クモヒトデは形も面白いのですが、私はこの鱗の質感が好きですね。顕微鏡で拡大すると本当にかっこいいんです。研究対象としては、組織が硬く形がはっきりしているので同定がしやすい部類だと思いますね、テヅルモヅルは組織が柔らかいので少し事情が違いますが。化石としても残りやすいので、海底の砂つぶからクモヒトデの骨片の化石を選り分けて観察したりもしています」
岡西先生が魅せられたというクモヒトデの鱗の顕微鏡写真
クモヒトデの仲間の中でもひときわ奇妙な見た目のテヅルモヅル。細かく枝分かれした腕が特徴(写真撮影:山内洋紀[京都大学白浜水族館])

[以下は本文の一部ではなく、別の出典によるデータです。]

(** * ElixirLS Fork extension: [src/extension.ts]

    A shallow embedding of the extension's entry points ([activate],
    [deactivate], the [extension.copyDebugInfo] command) and of their helpers
    ([testElixirCommand], [testElixir], [detectConflictingExtension]).

    The source is sequential glue around the editor host, Node's
    [child_process]/[os]/[process] modules and [shelljs].  What the host
    answers is a parameter ([Host]); what the code does to the host is
    recorded, in order, in a trace of calls ([Event]); the module-level
    [languageClient] variable and the [context.subscriptions] array are the
    mutable state.  A JavaScript exception is the [Throw] outcome of a small
    state-and-exception monad. *)

From Stdlib Require Import Strings.Ascii Strings.Byte.
From stdpp Require Import base option list strings gmap.

Local Open Scope string_scope.
Local Open Scope list_scope.
Local Open Scope nat_scope.

(** ** Text *)

(** The double-quote and line-feed characters of the source's literals. *)
Definition dquote : string := String "034"%char EmptyString.
Definition newline : string := String "010"%char EmptyString.

(** A string is a sequence of bytes: a JavaScript string is represented by
    its UTF-8 encoding. *)

(** [Buffer]: what [execSync] returns when no encoding is given. *)
Definition Buffer : Type := list byte.

(** [utf8_decode]: a UTF-8 decoder that replaces what is ill-formed, as
    [Buffer.prototype.toString()] does.  With the convention above a
    well-formed sequence decodes to its own bytes, and each maximal
    ill-formed part to the three bytes of U+FFFD.  The example hosts
    decode with it. *)
Definition replacement : list byte := [xef; xbf; xbd]%byte.

(** How a byte starts a character: on its own, as the first of a sequence
    with [needed] more bytes, the next of which lies between [lower] and
    [upper], or not at all. *)
Inductive LeadByte :=
  | OneByte
  | Lead (needed : nat) (lower upper : N)
  | NotALead.

Definition lead_byte (b : byte) : LeadByte :=
  let n := Byte.to_N b in
  if (n <=? 0x7F)%N then OneByte
  else if ((0xC2 <=? n) && (n <=? 0xDF))%N then Lead 1 0x80 0xBF
  else if ((0xE0 <=? n) && (n <=? 0xEF))%N then
    Lead 2 (if (n =? 0xE0)%N then 0xA0 else 0x80)%N
           (if (n =? 0xED)%N then 0x9F else 0xBF)%N
  else if ((0xF0 <=? n) && (n <=? 0xF4))%N then
    Lead 3 (if (n =? 0xF0)%N then 0x90 else 0x80)%N
           (if (n =? 0xF4)%N then 0x8F else 0xBF)%N
  else NotALead.

(** [pending] holds the bytes of the sequence under way, last first, and
    [left] how many more it needs; [left = 0] is the state between
    characters.  A byte that cannot continue the sequence ends it with a
    replacement and is then read as the start of a new one. *)
Fixpoint utf8_bytes (pending : list byte) (left : nat) (lower upper : N)
    (bs : list byte) : list byte :=
  match bs with
  | [] =>
      match left with
      | 0 => []
      | S _ => replacement
      end
  | b :: rest =>
      let start :=
        match lead_byte b with
        | OneByte => b :: utf8_bytes [] 0 0x80%N 0xBF%N rest
        | Lead needed lo hi => utf8_bytes [b] needed lo hi rest
        | NotALead => replacement ++ utf8_bytes [] 0 0x80%N 0xBF%N rest
        end in
      match left with
      | 0 => start
      | S left' =>
          if ((lower <=? Byte.to_N b) && (Byte.to_N b <=? upper))%N then
            match left' with
            | 0 => rev (b :: pending) ++ utf8_bytes [] 0 0x80%N 0xBF%N rest
            | S _ => utf8_bytes (b :: pending) left' 0x80%N 0xBF%N rest
            end
          else replacement ++ start
      end
  end.

Definition utf8_decode (b : Buffer) : string :=
  String.string_of_list_byte (utf8_bytes [] 0 0x80%N 0xBF%N b).

(** [`${v}`] and [+ v] for a value that may be [undefined]. *)
Definition template_value (v : option string) : string :=
  match v with
  | Some s => s
  | None => "undefined"
  end.

(** [sub] occurs in [s] as a literal substring. *)
Definition contains (sub s : string) : Prop :=
  ∃ pre post : string, s = pre +:+ sub +:+ post.

(** [s] ends in [suffix]. *)
Definition ends_with (suffix s : string) : Prop :=
  ∃ pre : string, s = pre +:+ suffix.

(** ** Objects of the host and of the client library *)

(** [vscode.Extension]: of the manifest only [packageJSON.version] is read. *)
Record Extension := {
  extension_id : string;
  packageJSON_version : string
}.

(** [RevealOutputChannelOn] of vscode-languageclient. *)
Module RevealOutputChannelOn.
Inductive t := Info | Warn | Error | Never.
End RevealOutputChannelOn.

(** A document filter; a field that the literal does not give is absent. *)
Record DocumentFilter := {
  language : option string;
  scheme : option string;
  pattern : option string
}.

(** What [workspace.createFileSystemWatcher(glob)] returns: the three
    [ignore...Events] arguments are not passed, so all are [false]. *)
Record FileSystemWatcher := {
  globPattern : string;
  ignoreCreateEvents : bool;
  ignoreChangeEvents : bool;
  ignoreDeleteEvents : bool
}.

Record SynchronizeOptions := {
  configurationSection : string;
  fileEvents : list FileSystemWatcher
}.

Record LanguageClientOptions := {
  documentSelector : list DocumentFilter;
  revealOutputChannelOn : RevealOutputChannelOn.t;
  synchronize : SynchronizeOptions
}.

(** [Executable]: [args] is optional. *)
Record Executable := {
  command : string;
  args : option (list string)
}.

Record ServerOptions := {
  run : Executable;
  debug : Executable
}.

(** [new LanguageClient(id, name, serverOptions, clientOptions)]. *)
Record LanguageClient := {
  client_id : string;
  client_name : string;
  client_serverOptions : ServerOptions;
  client_clientOptions : LanguageClientOptions
}.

先生はこれまで何種ぐらい新種を記載されたのでしょうか。
「クモヒトデは世界中で約2100種、日本では340~350種が知られていて、私はこれまで21種を新種として記載してきました。新種が発見されるペースは分類群によってかなり差があって、他の勢いのある分類群と比べればクモヒトデの新種はそれほど多くはありませんね」
先ほど新種記載の苦労をお聞きしたので21種でも眩暈がしそうですが、上には上がいるのですね……。最後に、今後の目標を教えてください。
「最近、私の中で研究に対する考え方が少し変わってきています。クモヒトデはある程度分類が進んでいる分類群だと捉え、生息域や生息環境といった生態的なデータやDNA解析を駆使して、包括的に研究をまとめられないかと考えているんです。研究者人生をかけて、日本産クモヒトデを詳細に網羅した図鑑を作り上げたいですね」
新種発見のニュースの陰にある地道で奥深い分類学の世界、いかがだっただろうか。道端の草木や小さな昆虫、すべて誰かが文献を調べつくして名付けた、あるいはこれから名付けられるのだと想像すると、なんだかとても愛おしく感じられる。さらにディープな世界を知りたい方は、岡西先生の著書も手に取ってみてほしい。
5/11追記:取材後の2021年4月30日、岡西先生らの研究グループは相模湾で新種クモヒトデを発見したことを発表した(プレスリリースはこちら)。日進月歩で進展している研究の今後がますます楽しみだ。